Select the appropriate services, e.g S3, SNS etc and actions that the contractor needs access to. Review the policy and click on the “Create policy” button to save it.
Return to the role creation wizard to view the newly created policy. Select the policy and click on the “Next” button on your screen
Provide a name for the role (e.g., “ContractorAccess”) and an optional description. Click on the “Create role” button to create the IAM role.
AWS IAM policies, groups, users, and roles work together to manage permissions and access control for AWS resources. By using these components effectively, you can manage access to AWS resources securely and efficiently.
Monitoring IAM Activity Logs
The integrity, and security of your AWS environment, need to be monitored regularly through your IAM activity logs. You can track who is using your resources and what they are doing by monitoring their IAM activity. These logs work as an essential detective tool, allowing you to quickly see any malicious behavior.
You can see trends, patterns, or potential security breaches with efficient IAM log monitoring. You can get in-depth audit logs that track IAM actions, such as user sign-ins, policy changes, permission adjustments, and more, by using AWS services like CloudTrail. You can also find hostile insider behavior and account breaches by analyzing these logs.
AWS Config is a great tool that lets you assess, analyze, and audit the configurations of your AWS resources. You can create rules for your AWS resources and ensure they adhere to your security requirements by using AWS Config rules. With these rules, your configurations in your IAM resources (user accounts, groups, and policies), can be tracked.
Third-party tools can also be used to audit and enforce best practices in AWS IAM. These tools can help you monitor and analyze your IAM resources to detect any vulnerabilities or misconfigurations. Some of the popular third-party tools used for IAM security include Auth0, Okta, and OneLogin.
It’s important to regularly audit and enforce best practices using tools like AWS Config Rules and third-party tools. By doing this, you can easily identify and resolve any possible vulnerabilities or misconfigurations, which can help prevent security breaches and protect your company’s sensitive data.
It’s important to be wary of any potential threats to security and take the necessary precautions to address them. Here are some recommendations for securing your IAM credentials:
Multi-Factor Authentication (MFA) should be enabled for all users, and strong password policies should be put in place.
When possible, replace IAM roles for IAM users. IAM roles offer temporary credentials and are less vulnerable to credential abuse and theft.
IAM resources should only be accessible to groups and users with permission. By doing this, you can be sure that only authorized users may access your AWS resources.
Change the IAM access keys regularly. By doing this, the possibility of key compromise and unauthorized access will be reduced.
All IAM activities should be tracked and recorded using AWS CloudTrail. Use this to identify any unauthorized changes to your IAM configuration.

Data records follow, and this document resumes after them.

Lemma drop_zeros_fraction (ip rf : jsstring) :
  rf <> [] -> forallb is_digit rf = true ->
  Page.drop_zeros (ip ++ DOT :: rev rf)
  = ip ++ (if forallb is_zero rf then []
           else DOT :: rev (dropWhile is_zero rf)).
Proof.
  intros Hne Hdig. unfold Page.drop_zeros.
  change (fun c : codeunit => (c =? 48)%N) with is_zero.
  rewrite rev_app_distr. cbn [rev]. rewrite <- app_assoc. cbn [app].
  rewrite rev_involutive.
  destruct rf as [|c r]; [contradiction|]. clear Hne.
  cbn [app]. fold (is_zero c).
  destruct (forallb is_zero (c :: r)) eqn:Hall.
  + change (c :: r ++ DOT :: rev ip) with ((c :: r) ++ DOT :: rev ip).
    rewrite dropWhile_app_all by exact Hall.
    cbn [forallb] in Hall. apply andb_prop in Hall as [Hc _]. rewrite Hc.
    cbn [dropWhile]. change (is_zero DOT) with false. cbv iota.
    rewrite N.eqb_refl. now rewrite rev_involutive, app_nil_r.
  + destruct (dropWhile is_zero (c :: r)) as [|p r'] eqn:Ed.
    { destruct (dropWhile_suffix is_zero (c :: r)) as (pre & Hs & Hpre).
      rewrite Ed, app_nil_r in Hs. subst pre. congruence. }
    assert (Hp : is_zero p = false /\ is_digit p = true).
    { split.
      - pose proof (dropWhile_head is_zero (c :: r)) as Hh.
        rewrite Ed in Hh. exact Hh.
      - destruct (dropWhile_suffix is_zero (c :: r)) as (pre & Hs & _).
        rewrite Ed in Hs. rewrite Hs, forallb_app in Hdig.
        apply andb_prop in Hdig as [_ Hdig]. cbn [forallb] in Hdig.
        now apply andb_prop in Hdig as [Hdig _]. }
    destruct Hp as [Hpz Hpd].
    assert (Hdot : (p =? DOT)%N = false).
    { destruct (p =? DOT)%N eqn:E; [|reflexivity].
      apply N.eqb_eq in E. subst p. discriminate. }
    destruct (is_zero c) eqn:Ec.
    * change (c :: r ++ DOT :: rev ip) with ((c :: r) ++ DOT :: rev ip).
      rewrite dropWhile_app_some by (rewrite Ed; discriminate).
      rewrite Ed. cbn [app]. rewrite Hdot.
      change (p :: r' ++ DOT :: rev ip) with ((p :: r') ++ DOT :: rev ip).
      rewrite rev_app_distr. cbn [rev app]. rewrite rev_involutive.
      now rewrite <- !app_assoc.
    * cbn [dropWhile] in Ed. rewrite Ec in Ed. injection Ed as <- <-.
      reflexivity.
Qed.

Lemma drop_zeros_plain (rs : jsstring) :
  existsb is_dot rs = false ->
  Page.drop_zeros (rev rs) = rev (dropWhile is_zero rs).
Proof.
  intros Hs. unfold Page.drop_zeros.
  change (fun c : codeunit => (c =? 48)%N) with is_zero.
  rewrite rev_involutive.
  destruct rs as [|c t]; [reflexivity|].
  fold (is_zero c). destruct (is_zero c) eqn:Ec.
  - destruct (dropWhile is_zero (c :: t)) as [|p r'] eqn:Ed; [reflexivity|].
    destruct (dropWhile_suffix is_zero (c :: t)) as (pre & Hpre & _).
    rewrite Ed in Hpre. rewrite Hpre, existsb_app in Hs.
    apply orb_false_elim in Hs as [_ Hs]. cbn [existsb] in Hs.
    apply orb_false_elim in Hs as [Hp _]. unfold is_dot in Hp.
    now rewrite Hp.
  - cbn [dropWhile]. now rewrite Ec.
Qed.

AWS offers several tools, such as AWS Config Rules and third-party tools, to assist you in achieving a secure environment while following best practices.
AWS Identity and Access Management (IAM) is your handy tool to effectively control access to your AWS services. You can maintain security and manage user permissions by adhering to AWS best practices.

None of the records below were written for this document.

Fixpoint index_loop (urls : list str) (last_error : option str) : exc (Z * str) :=
  match urls with
  | [] =>
    Raise (u "Не удалось распознать индекс на странице: "
             ++ or_else last_error (u "неизвестная ошибка"))
  | url :: urls' =>
    match page url with
    | Raise e => index_loop urls' (Some e)
    | Return html =>
      match _extract_index_heuristic (visible_text html) with
      | Raise e => index_loop urls' (Some e)
      | Return value => Return (value, url)
      end
    end
  end.

Definition fetch_altseason_index : exc (Z * str) :=
  index_loop ALTSEASON_URLS None.

Fixpoint first_page (urls : list str) (last_err : option str) : str + option str :=
  match urls with
  | [] => inr last_err
  | url :: urls' =>
    match page url with
    | Return html => inl html
    | Raise e => first_page urls' (Some e)
    end
  end.

Definition fetch_altseason_stats : exc (gmap str stat) :=
  match first_page ALTSEASON_URLS None with
  | inr last_err =>
    Raise (u "Не удалось загрузить страницу: " ++ default (u "None") last_err)
  | inl html =>
    match locate_table html with
    | None =>
      Raise (u "Таблица Altcoin/Bitcoin для секции 'Altcoin Season' не найдена")
    | Some trs => stats_of_table trs
    end
  end.

End Fetch.

End Altseason.

(* ===================================================================== *)
(** ** parser_investing_generic.py: the text table and the column widths  *)
(* ===================================================================== *)

Module TextTable.
Import Py PyFloat Generic.

(** [s.ljust(w)] and [c * w] for a one-character string [c]. *)
Definition ljust (s : str) (w : Z) : str :=
  s ++ replicate (Z.to_nat (w - Z.of_nat (length s))) SP.

Definition str_mul (c : str) (w : Z) : str :=
  concat (replicate (Z.to_nat w) c).

(** The five cells of a line of the table. *)
Record cells := Cells { c_date : str; c_time : str; c_act : str; c_fc : str; c_pr : str }.

Definition headers : cells :=
  Cells (u "Release Date") (u "Time") (u "Actual") (u "Forecast") (u "Previous").

Definition DASH_ROW : cells := Cells (u "—") (u "—") (u "—") (u "—") (u "—").

(** The loop over [(rows or [])[:max_rows]]. *)
Definition data_row (r : row) : cells :=
  Cells (slice_to (date r) 12) (slice_to (time r) 5)
        (_fmt_val (actual_val r) (actual_unit r))
        (_fmt_val (forecast_val r) (forecast_unit r))
        (_fmt_val (previous_val r) (previous_unit r)).

Definition data_of (rows : list row) (max_rows : Z) : list cells :=
  match map data_row (slice_to rows max_rows) with
  | [] => [DASH_ROW]
  | data => data
  end.

Definition W_DATE : Z := 12.
Definition W_TIME : Z := 5.
Definition W_ACT : Z := 12.
Definition W_FC : Z := 9.
Definition W_PR : Z := 9.
Definition widths : list Z := [W_DATE; W_TIME; W_ACT; W_FC; W_PR].

Definition cut_pad (s : str) (w : Z) : str :=
  let s := strip s in
  let s := if w <? Z.of_nat (length s) then slice_to s (w - 1) ++ u "…" else s in
  ljust s w.

Definition V : str := u "│".
Definition H : str := u "─".

(** [line(left, mid, right)] *)
Definition line (left mid right : str) : str :=
  left ++ join mid (map (str_mul H) widths) ++ right.

(** The header line and each body line. *)
Definition cells_line (c : cells) : str :=
  V ++ cut_pad (c_date c) W_DATE
    ++ V ++ cut_pad (c_time c) W_TIME
    ++ V ++ cut_pad (c_act c) W_ACT
    ++ V ++ cut_pad (c_fc c) W_FC
    ++ V ++ cut_pad (c_pr c) W_PR ++ V.

(** [[top, head, mid, *body_lines, bot]] *)
Definition table_lines (rows : list row) (max_rows : Z) : list str :=
  [ line (u "┌") (u "┬") (u "┐"); cells_line headers; line (u "├") (u "┼") (u "┤") ]
    ++ map cells_line (data_of rows max_rows)
    ++ [ line (u "└") (u "┴") (u "┘") ].

Definition QUOTE : str := [34%N].

Definition format_table_for_tg (rows : list row) (src_url : str) (max_rows : Z) : str :=
  let table := join NL (table_lines rows max_rows) in
  let footer :=
    NL ++ u "<b>Источник:</b> <a href=" ++ QUOTE ++ src_url ++ QUOTE
       ++ u ">Investing.com</a>" in
  u "<pre>" ++ table ++ u "</pre>" ++ footer.

Section ColumnWidths.

(** The fonts of the image renderer and [_text_size(draw, text, font)],
    the extent Pillow measures for a text. *)
Variable Font : Type.
Variable _text_size : str -> Font -> Z * Z.

Definition min_w : list Z := [170; 96; 120; 120; 120].
Definition max_w : list Z := [260; 140; 220; 220; 220].

(** [widths[i] = max(widths[i], w + 28)]; the index is in range in both
    loops of the caller as long as there are at most five headers. *)
Definition widen (ws : list Z) (i : nat) (w : Z) : list Z :=
  match ws !! i with
  | Some old => <[ i := Z.max old (w + 28) ]> ws
  | None => ws
  end.

(** The loop over the headers; [None] is the IndexError of a sixth
    header. *)
Fixpoint heads_loop (i : nat) (heads : list str) (f_head : Font) (ws : list Z)
    : option (list Z) :=
  match heads with
  | [] => Some ws
  | head :: heads' =>
    match ws !! i with
    | None => None
    | Some _ => heads_loop (S i) heads' f_head (widen ws i (_text_size head f_head).1)
    end
  end.

Definition dash_if_empty (s : str) : str :=
  match s with [] => u "—" | _ => s end.

Definition sample_cells (r : row) : list str :=
  [ replace (u ", ") (u " ") (dash_if_empty (date r));
    slice_to (dash_if_empty (time r)) 5;
    _fmt_val (actual_val r) (actual_unit r);
    _fmt_val (forecast_val r) (forecast_unit r);
    _fmt_val (previous_val r) (previous_unit r) ].

(** [for i, txt in enumerate(cells)] *)
Fixpoint cells_loop (i : nat) (txts : list str) (f_head f_cell : Font) (ws : list Z)
    : list Z :=
  match txts with
  | [] => ws
  | txt :: txts' =>
    let font := if (2 <=? i)%nat then f_cell else f_head in
    cells_loop (S i) txts' f_head f_cell (widen ws i (_text_size txt font).1)
  end.

Definition rows_loop (rows : list row) (f_head f_cell : Font) (ws : list Z) : list Z :=
  foldl (fun ws r => cells_loop 0 (sample_cells r) f_head f_cell ws) ws rows.

(** [min(widths[i], max_w[i])] for every column, then ten more pixels
    for the three numeric columns. *)
Definition clamp (ws : list Z) : list Z :=
  zip_with Z.min ws max_w.

Definition add_numeric (ws : list Z) : list Z :=
  imap (fun i w => if (2 <=? i)%nat then w + 10 else w) ws.

Definition _auto_col_widths (rows : list row) (heads : list str)
    (f_head f_cell : Font) : option (list Z) :=
  match heads_loop 0 heads f_head min_w with
  | None => None
  | Some ws => Some (add_numeric (clamp (rows_loop (slice_to rows 12) f_head f_cell ws)))
  end.

End ColumnWidths.

End TextTable.

(* ===================================================================== *)
(** ** storage.py: keys of custom indicators                              *)
(* ===================================================================== *)

Module Storage.
Import Py.

Section MakeKey.

(** [md5_hexdigest s] is [hashlib.md5(s.encode("utf-8")).hexdigest()]. *)
Variable md5_hexdigest : str -> str.

Definition _make_key (chat_id : Z) (title : str) : str :=
  let raw := str_of_int chat_id ++ u ":" ++ title in
  let h := upper (slice_to (md5_hexdigest raw) 10) in
  u "CUSTOM_" ++ h.

End MakeKey.

End Storage.

(* ===================================================================== *)
(** ** bot.py: schedule settings                                          *)
(* ===================================================================== *)

Module Schedule.
Import Py Re.

(** [p.fullmatch(s)]: a match from the start that ends at the end of the
    subject. *)
Definition fullmatch (r : regex) (s : str) : option rmatch :=
  match exec r (start_of s) []
          (fun c' g' => match rest c' with [] => Some (c', g') | _ => None end) with
  | Some (c', g') => Some (RMatch O (pos c') g' c')
  | None => None
  end.

Definition in_range (lo hi : N) : regex := Cls (fun c => (lo <=? c) && (c <=? hi))%N.

(** [_TIME_RE = ^([01]?\d|2[0-3]):([0-5]\d)$] *)
Definition _TIME_RE : regex :=
  cat_all
    [ Bol;
      Grp 1 (Alt (Cat (opt (one_of (u "01"))) digit)
                 (Cat (chr 50) (in_range 48 51)));
      chr 58;
      Grp 2 (Cat (in_range 48 53) digit);
      Eol ].

Definition _parse_hhmm (s : str) : option (Z * Z) :=
  let t := strip s in
  match fullmatch _TIME_RE t with
  | None => None
  | Some m => Some (Generic.group_int t m 1, Generic.group_int t m 2)
  end.

(** [f"{n:02d}"]: the decimal digits, padded with zeros to a width of
    two, the sign counting for one. *)
Definition fmt_02d (n : Z) : str :=
  let d := str_of_nonneg (Z.abs n) in
  if n <? 0 then 45%N :: replicate (1 - length d) 48%N ++ d
  else replicate (2 - length d) 48%N ++ d.

(** [f"{hh:02d}:{mm:02d}"], the text under which the handler of a time
    input stores the time it parsed. *)
Definition time_text (hh mm : Z) : str := fmt_02d hh ++ u ":" ++ fmt_02d mm.

(** [_job_id] and the keys of the state store. *)
Definition _job_id (chat_id : Z) (ind : str) : str :=
  u "user_sched_" ++ str_of_int chat_id ++ u "_" ++ ind.

Definition _k_enabled (chat_id : Z) (ind : str) : str :=
  u "sched2:enabled:" ++ str_of_int chat_id ++ u ":" ++ ind.

Definition _k_time (chat_id : Z) (ind : str) : str :=
  u "sched2:time:" ++ str_of_int chat_id ++ u ":" ++ ind.

Definition _k_days (chat_id : Z) (ind : str) : str :=
  u "sched2:days:" ++ str_of_int chat_id ++ u ":" ++ ind.

End Schedule.

(** The catalog of the settings and schedule menus of [bot.py]. *)
Module Catalog.
Import Py Indicators.

Definition ALTSEASON_KEY : str := u "ALTSEASON".
Definition ALTSEASON_TITLE : str := u "Индекс альтсезона".
Definition ALTSEASON_URL : str :=
  u "https://www.blockchaincenter.net/en/altcoin-season-index/".

(** [get_indicators_with_altseason(chat_id)], given the records of the
    custom indicator store: a copy of the catalog with the synthetic
    ALTSEASON entry, whose rule is [None]. *)
Definition get_indicators_with_altseason (customs : list custom) : gmap str Indicator :=
  <[ ALTSEASON_KEY := MkIndicator ALTSEASON_TITLE ALTSEASON_URL RuleNone ]>
    (get_indicators customs).

End Catalog.

(* ===================================================================== *)
(** ** Vocabulary of the properties                                       *)
(* ===================================================================== *)

Module Spec.
Import Py Re PyFloat.

(** The four status labels of the altseason classification. *)
Definition LABEL_BITCOIN_SEASON : str := u "🔵 Сезон биткоина".
Definition LABEL_NEUTRAL : str := u "⚪️ Нейтральная зона".
Definition LABEL_APPROACHING : str := u "🟡 Близко к альтсезону".
Definition LABEL_ALTSEASON : str := u "🟢 Альтсезон".

(** A number of [_find_numbers_0_100] within its range. *)
Definition in_0_100 (t : Z * nat) : Prop := 0 <= t.1 <= 100.

(** Invariant of the scoring loop of [_pick_target_table] after the
    tables [pre]: no score exceeds the best one, and the best table is
    the first of [pre] to reach it. *)
Definition best_ok (pre : list Generic.table)
    (best : option Generic.Tag * list str * Z) : Prop :=
  let '(bt, bh, bs) := best in
  (forall j t, pre !! j = Some t -> Generic.table_score t <= bs)
  /\ match bt with
     | Some (k, tb) =>
       pre !! k = Some tb /\ bs = Generic.table_score tb /\ bh = Generic.heads_of tb
       /\ forall j t, (j < k)%nat -> pre !! j = Some t -> Generic.table_score t < bs
     | None => bs = -1 /\ pre = []
     end.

We looked at the fundamentals of IAM through this article, including steps in creating IAM users, groups, and roles, as well as how to use IAM policies to apply fine-grained permissions. We also stressed the importance of multi-factor authentication (MFA) in improving the security of your AWS accounts.
Also in this article, the significance of continuing IAM management was highlighted. IAM rules should be regularly reviewed to ensure that permissions adhere to the least privilege principle and also be updated concerning changes in your company’s demands. You can also track any unusual behavior, address any security concerns, and maintain the integrity of your AWS environment by keeping a keen eye on your IAM activity logs.